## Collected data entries
=== Section Start ===

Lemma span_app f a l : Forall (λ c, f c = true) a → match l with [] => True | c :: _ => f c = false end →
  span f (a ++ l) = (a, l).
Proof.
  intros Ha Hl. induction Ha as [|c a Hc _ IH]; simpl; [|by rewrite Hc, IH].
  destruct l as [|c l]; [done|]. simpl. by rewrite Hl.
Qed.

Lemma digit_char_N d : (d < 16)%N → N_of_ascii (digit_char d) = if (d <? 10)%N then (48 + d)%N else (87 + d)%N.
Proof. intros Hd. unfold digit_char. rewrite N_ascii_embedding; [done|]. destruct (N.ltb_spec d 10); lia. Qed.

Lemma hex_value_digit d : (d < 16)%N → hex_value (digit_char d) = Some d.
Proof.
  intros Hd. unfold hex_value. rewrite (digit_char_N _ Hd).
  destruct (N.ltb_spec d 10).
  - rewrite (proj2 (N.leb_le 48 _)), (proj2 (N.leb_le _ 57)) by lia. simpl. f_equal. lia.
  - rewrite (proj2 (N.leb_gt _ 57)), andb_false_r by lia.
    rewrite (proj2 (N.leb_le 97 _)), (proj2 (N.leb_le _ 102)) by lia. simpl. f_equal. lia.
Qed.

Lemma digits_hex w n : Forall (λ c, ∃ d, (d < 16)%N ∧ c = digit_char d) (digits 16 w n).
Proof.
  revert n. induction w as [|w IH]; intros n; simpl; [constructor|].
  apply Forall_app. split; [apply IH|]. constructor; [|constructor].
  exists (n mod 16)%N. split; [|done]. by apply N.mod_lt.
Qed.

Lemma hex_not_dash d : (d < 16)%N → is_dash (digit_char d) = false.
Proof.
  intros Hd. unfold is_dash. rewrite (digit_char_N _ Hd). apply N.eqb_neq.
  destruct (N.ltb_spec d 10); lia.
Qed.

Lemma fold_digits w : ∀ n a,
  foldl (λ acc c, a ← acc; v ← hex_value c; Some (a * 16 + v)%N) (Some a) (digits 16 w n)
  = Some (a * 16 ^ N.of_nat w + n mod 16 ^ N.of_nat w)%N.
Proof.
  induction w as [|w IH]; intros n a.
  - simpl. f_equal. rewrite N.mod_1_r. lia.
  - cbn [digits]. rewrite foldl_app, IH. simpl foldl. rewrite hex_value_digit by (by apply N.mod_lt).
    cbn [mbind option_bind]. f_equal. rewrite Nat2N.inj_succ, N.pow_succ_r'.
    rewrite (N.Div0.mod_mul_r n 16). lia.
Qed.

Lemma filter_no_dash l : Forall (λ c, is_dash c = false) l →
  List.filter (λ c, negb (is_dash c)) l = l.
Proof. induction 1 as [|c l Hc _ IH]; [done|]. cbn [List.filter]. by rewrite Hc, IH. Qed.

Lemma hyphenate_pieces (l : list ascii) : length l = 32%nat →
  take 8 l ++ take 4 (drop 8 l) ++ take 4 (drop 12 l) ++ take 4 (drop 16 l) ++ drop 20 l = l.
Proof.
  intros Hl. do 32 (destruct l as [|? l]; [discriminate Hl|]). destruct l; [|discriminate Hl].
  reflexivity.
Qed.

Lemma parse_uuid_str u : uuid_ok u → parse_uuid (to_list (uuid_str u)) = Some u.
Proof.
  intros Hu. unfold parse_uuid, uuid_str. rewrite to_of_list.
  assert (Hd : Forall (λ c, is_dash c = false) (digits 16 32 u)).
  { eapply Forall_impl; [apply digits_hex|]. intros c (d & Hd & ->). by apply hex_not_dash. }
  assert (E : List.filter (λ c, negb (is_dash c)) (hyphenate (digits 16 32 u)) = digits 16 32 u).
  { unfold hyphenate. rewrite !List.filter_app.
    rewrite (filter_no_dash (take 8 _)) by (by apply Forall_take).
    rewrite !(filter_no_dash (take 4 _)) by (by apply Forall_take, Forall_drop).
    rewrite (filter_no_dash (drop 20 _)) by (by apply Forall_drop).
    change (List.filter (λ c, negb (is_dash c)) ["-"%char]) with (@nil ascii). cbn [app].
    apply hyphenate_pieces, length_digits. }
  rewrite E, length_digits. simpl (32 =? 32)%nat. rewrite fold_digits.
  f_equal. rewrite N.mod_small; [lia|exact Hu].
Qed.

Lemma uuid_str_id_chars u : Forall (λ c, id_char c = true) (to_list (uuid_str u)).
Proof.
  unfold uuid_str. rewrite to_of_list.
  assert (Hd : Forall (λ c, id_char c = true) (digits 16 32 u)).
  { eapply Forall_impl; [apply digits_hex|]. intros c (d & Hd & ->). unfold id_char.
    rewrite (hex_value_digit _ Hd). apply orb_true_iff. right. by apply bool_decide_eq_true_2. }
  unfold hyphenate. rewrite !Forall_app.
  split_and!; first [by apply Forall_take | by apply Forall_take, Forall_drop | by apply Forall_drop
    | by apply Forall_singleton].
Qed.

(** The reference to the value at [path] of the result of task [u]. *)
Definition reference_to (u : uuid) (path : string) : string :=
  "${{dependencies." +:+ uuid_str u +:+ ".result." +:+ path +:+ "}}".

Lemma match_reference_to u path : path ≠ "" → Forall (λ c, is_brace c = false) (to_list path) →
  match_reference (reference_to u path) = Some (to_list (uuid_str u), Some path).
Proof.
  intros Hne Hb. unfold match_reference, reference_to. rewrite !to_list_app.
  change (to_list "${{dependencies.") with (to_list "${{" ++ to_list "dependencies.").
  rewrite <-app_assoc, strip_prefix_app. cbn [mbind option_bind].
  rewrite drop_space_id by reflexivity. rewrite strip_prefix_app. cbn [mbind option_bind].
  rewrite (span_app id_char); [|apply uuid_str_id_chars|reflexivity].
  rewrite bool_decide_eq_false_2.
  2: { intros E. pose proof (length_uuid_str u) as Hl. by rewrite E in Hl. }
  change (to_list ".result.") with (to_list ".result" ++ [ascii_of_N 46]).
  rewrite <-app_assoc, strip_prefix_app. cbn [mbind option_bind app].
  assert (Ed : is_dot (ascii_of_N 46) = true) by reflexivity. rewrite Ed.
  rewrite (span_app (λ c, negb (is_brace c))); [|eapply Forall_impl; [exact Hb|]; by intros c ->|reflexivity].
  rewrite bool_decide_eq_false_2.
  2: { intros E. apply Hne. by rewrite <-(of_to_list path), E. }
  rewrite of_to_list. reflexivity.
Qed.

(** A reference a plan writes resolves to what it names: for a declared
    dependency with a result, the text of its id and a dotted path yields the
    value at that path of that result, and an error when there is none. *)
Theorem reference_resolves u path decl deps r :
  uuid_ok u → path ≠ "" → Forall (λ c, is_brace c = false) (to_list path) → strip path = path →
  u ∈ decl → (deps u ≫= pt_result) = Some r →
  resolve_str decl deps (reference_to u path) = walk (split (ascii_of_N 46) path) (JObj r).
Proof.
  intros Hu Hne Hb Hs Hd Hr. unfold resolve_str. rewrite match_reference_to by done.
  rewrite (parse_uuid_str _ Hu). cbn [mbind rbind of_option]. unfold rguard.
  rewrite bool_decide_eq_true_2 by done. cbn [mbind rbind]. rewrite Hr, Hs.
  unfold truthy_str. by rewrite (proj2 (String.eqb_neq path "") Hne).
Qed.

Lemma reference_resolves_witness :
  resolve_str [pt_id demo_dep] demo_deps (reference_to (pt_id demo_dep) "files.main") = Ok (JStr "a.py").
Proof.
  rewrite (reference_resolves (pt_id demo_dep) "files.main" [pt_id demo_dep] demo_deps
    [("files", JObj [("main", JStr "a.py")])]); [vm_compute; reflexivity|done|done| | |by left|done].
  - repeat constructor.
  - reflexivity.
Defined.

=== Section End ===
=== Section Start ===

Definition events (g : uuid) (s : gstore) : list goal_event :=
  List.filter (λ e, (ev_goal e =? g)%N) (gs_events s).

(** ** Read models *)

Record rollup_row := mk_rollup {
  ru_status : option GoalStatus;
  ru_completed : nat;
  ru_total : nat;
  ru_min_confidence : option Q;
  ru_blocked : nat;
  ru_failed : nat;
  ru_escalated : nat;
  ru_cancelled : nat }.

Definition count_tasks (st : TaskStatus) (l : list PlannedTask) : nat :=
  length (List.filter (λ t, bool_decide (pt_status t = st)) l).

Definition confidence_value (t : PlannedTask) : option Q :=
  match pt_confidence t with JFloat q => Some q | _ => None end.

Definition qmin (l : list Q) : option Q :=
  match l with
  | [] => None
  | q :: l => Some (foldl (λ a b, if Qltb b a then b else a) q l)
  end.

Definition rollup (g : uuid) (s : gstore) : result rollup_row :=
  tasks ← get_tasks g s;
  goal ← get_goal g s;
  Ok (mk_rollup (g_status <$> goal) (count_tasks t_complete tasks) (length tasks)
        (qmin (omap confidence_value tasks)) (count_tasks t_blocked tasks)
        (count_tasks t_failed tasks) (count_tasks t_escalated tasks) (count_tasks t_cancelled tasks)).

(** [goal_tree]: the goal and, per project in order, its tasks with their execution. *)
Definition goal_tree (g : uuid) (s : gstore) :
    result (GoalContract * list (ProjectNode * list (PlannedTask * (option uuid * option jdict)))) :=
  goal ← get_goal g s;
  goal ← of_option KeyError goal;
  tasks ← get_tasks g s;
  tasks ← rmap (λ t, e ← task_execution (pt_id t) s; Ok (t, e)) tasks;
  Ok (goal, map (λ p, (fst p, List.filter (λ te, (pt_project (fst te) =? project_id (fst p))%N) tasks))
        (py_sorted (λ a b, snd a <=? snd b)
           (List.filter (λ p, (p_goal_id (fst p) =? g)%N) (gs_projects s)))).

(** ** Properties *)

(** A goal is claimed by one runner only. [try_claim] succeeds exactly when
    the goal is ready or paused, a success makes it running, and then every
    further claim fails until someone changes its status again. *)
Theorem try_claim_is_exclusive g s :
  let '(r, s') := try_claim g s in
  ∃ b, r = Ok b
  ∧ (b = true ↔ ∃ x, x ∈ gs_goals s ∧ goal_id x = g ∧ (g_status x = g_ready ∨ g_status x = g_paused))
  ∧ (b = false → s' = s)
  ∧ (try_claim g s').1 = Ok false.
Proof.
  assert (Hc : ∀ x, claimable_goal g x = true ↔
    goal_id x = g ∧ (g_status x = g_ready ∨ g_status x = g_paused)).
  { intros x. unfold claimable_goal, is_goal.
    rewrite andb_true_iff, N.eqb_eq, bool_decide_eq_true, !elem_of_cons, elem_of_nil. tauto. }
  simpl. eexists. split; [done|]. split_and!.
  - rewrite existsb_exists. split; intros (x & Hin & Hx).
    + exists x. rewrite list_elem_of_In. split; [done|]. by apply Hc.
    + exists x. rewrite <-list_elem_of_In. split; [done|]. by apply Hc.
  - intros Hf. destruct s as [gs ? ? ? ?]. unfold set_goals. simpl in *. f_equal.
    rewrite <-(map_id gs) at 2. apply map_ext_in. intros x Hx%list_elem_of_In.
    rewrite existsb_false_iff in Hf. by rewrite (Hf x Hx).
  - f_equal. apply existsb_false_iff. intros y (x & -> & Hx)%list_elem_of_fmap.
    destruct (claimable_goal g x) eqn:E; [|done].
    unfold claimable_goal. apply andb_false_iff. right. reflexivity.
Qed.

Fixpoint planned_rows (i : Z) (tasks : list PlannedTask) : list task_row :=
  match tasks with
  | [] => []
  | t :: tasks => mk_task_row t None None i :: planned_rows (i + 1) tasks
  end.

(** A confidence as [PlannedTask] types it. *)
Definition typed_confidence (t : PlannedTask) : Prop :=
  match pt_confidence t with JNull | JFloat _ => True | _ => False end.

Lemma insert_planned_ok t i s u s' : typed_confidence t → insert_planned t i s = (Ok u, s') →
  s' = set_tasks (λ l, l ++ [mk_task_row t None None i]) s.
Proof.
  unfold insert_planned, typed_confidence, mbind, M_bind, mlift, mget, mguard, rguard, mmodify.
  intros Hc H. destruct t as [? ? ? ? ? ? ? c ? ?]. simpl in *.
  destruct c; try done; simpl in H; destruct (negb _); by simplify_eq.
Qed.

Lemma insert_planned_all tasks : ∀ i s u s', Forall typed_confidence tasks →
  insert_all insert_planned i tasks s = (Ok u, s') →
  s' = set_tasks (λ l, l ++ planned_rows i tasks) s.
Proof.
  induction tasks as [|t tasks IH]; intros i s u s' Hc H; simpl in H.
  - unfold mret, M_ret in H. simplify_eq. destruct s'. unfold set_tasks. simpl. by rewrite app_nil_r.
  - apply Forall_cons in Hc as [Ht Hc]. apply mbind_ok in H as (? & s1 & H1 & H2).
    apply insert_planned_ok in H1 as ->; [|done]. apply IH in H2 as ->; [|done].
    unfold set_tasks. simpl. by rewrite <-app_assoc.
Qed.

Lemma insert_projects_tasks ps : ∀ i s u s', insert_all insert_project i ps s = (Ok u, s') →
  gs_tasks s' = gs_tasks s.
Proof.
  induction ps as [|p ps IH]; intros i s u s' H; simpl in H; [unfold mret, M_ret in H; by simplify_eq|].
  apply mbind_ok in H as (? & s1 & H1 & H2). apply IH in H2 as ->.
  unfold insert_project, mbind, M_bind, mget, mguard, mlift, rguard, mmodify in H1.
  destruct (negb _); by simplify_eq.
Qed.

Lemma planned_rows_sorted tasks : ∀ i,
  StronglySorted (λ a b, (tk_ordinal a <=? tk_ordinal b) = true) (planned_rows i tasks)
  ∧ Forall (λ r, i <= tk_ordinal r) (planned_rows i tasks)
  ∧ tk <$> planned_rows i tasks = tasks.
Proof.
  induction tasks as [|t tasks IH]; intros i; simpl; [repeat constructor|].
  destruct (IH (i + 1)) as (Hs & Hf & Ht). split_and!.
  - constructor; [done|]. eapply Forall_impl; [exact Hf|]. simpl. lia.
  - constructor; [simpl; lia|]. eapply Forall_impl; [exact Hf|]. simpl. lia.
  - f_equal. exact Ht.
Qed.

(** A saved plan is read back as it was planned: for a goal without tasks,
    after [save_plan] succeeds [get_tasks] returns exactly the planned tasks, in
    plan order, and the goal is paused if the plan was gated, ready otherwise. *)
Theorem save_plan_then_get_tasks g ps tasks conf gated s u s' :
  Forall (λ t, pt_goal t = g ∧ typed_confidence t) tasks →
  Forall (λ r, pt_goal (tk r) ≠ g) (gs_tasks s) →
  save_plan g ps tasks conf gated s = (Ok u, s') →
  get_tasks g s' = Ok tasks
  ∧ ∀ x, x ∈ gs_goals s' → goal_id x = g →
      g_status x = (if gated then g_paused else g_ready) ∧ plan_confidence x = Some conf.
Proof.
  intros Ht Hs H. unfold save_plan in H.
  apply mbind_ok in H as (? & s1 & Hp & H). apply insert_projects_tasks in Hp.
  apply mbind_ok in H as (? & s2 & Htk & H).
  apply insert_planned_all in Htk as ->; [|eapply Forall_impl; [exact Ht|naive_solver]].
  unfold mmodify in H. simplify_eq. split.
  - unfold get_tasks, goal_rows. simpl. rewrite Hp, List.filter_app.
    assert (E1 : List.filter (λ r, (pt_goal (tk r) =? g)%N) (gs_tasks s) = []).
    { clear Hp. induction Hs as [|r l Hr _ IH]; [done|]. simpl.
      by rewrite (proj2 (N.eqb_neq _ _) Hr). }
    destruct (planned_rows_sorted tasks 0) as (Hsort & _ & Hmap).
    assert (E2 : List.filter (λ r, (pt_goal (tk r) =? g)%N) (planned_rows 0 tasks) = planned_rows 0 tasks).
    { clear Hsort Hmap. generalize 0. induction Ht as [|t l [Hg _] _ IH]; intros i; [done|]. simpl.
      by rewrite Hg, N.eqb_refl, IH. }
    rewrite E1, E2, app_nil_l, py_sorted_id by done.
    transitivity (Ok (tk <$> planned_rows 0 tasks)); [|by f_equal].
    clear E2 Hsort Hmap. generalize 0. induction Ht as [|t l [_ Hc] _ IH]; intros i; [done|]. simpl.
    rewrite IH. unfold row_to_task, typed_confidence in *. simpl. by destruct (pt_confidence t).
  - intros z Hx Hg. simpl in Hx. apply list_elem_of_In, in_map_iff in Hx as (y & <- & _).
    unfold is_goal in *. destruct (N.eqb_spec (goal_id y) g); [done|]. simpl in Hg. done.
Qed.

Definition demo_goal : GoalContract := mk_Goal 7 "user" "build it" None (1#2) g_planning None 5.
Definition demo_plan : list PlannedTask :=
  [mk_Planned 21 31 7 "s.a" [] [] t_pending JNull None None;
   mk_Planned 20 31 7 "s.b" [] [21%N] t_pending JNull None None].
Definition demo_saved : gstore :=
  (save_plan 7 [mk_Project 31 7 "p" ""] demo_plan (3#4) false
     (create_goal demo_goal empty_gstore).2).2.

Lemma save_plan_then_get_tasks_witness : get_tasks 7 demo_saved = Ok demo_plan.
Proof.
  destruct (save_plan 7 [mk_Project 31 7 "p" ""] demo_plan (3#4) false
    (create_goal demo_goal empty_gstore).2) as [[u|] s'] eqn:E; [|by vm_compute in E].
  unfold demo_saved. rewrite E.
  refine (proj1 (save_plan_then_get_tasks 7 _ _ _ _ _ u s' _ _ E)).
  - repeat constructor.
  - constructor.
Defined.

=== Section End ===

## TASK OBJECTIVE
Among the lines above, repeat exactly those from the line with "intros Ha Hl." to the line with "destruct (N.ltb_spec d 10).", counting both ends.

## EXERCISE OUTPUT
  intros Ha Hl. induction Ha as [|c a Hc _ IH]; simpl; [|by rewrite Hc, IH].
  destruct l as [|c l]; [done|]. simpl. by rewrite Hl.
Qed.

Lemma digit_char_N d : (d < 16)%N → N_of_ascii (digit_char d) = if (d <? 10)%N then (48 + d)%N else (87 + d)%N.
Proof. intros Hd. unfold digit_char. rewrite N_ascii_embedding; [done|]. destruct (N.ltb_spec d 10); lia. Qed.

Lemma hex_value_digit d : (d < 16)%N → hex_value (digit_char d) = Some d.
Proof.
  intros Hd. unfold hex_value. rewrite (digit_char_N _ Hd).
  destruct (N.ltb_spec d 10).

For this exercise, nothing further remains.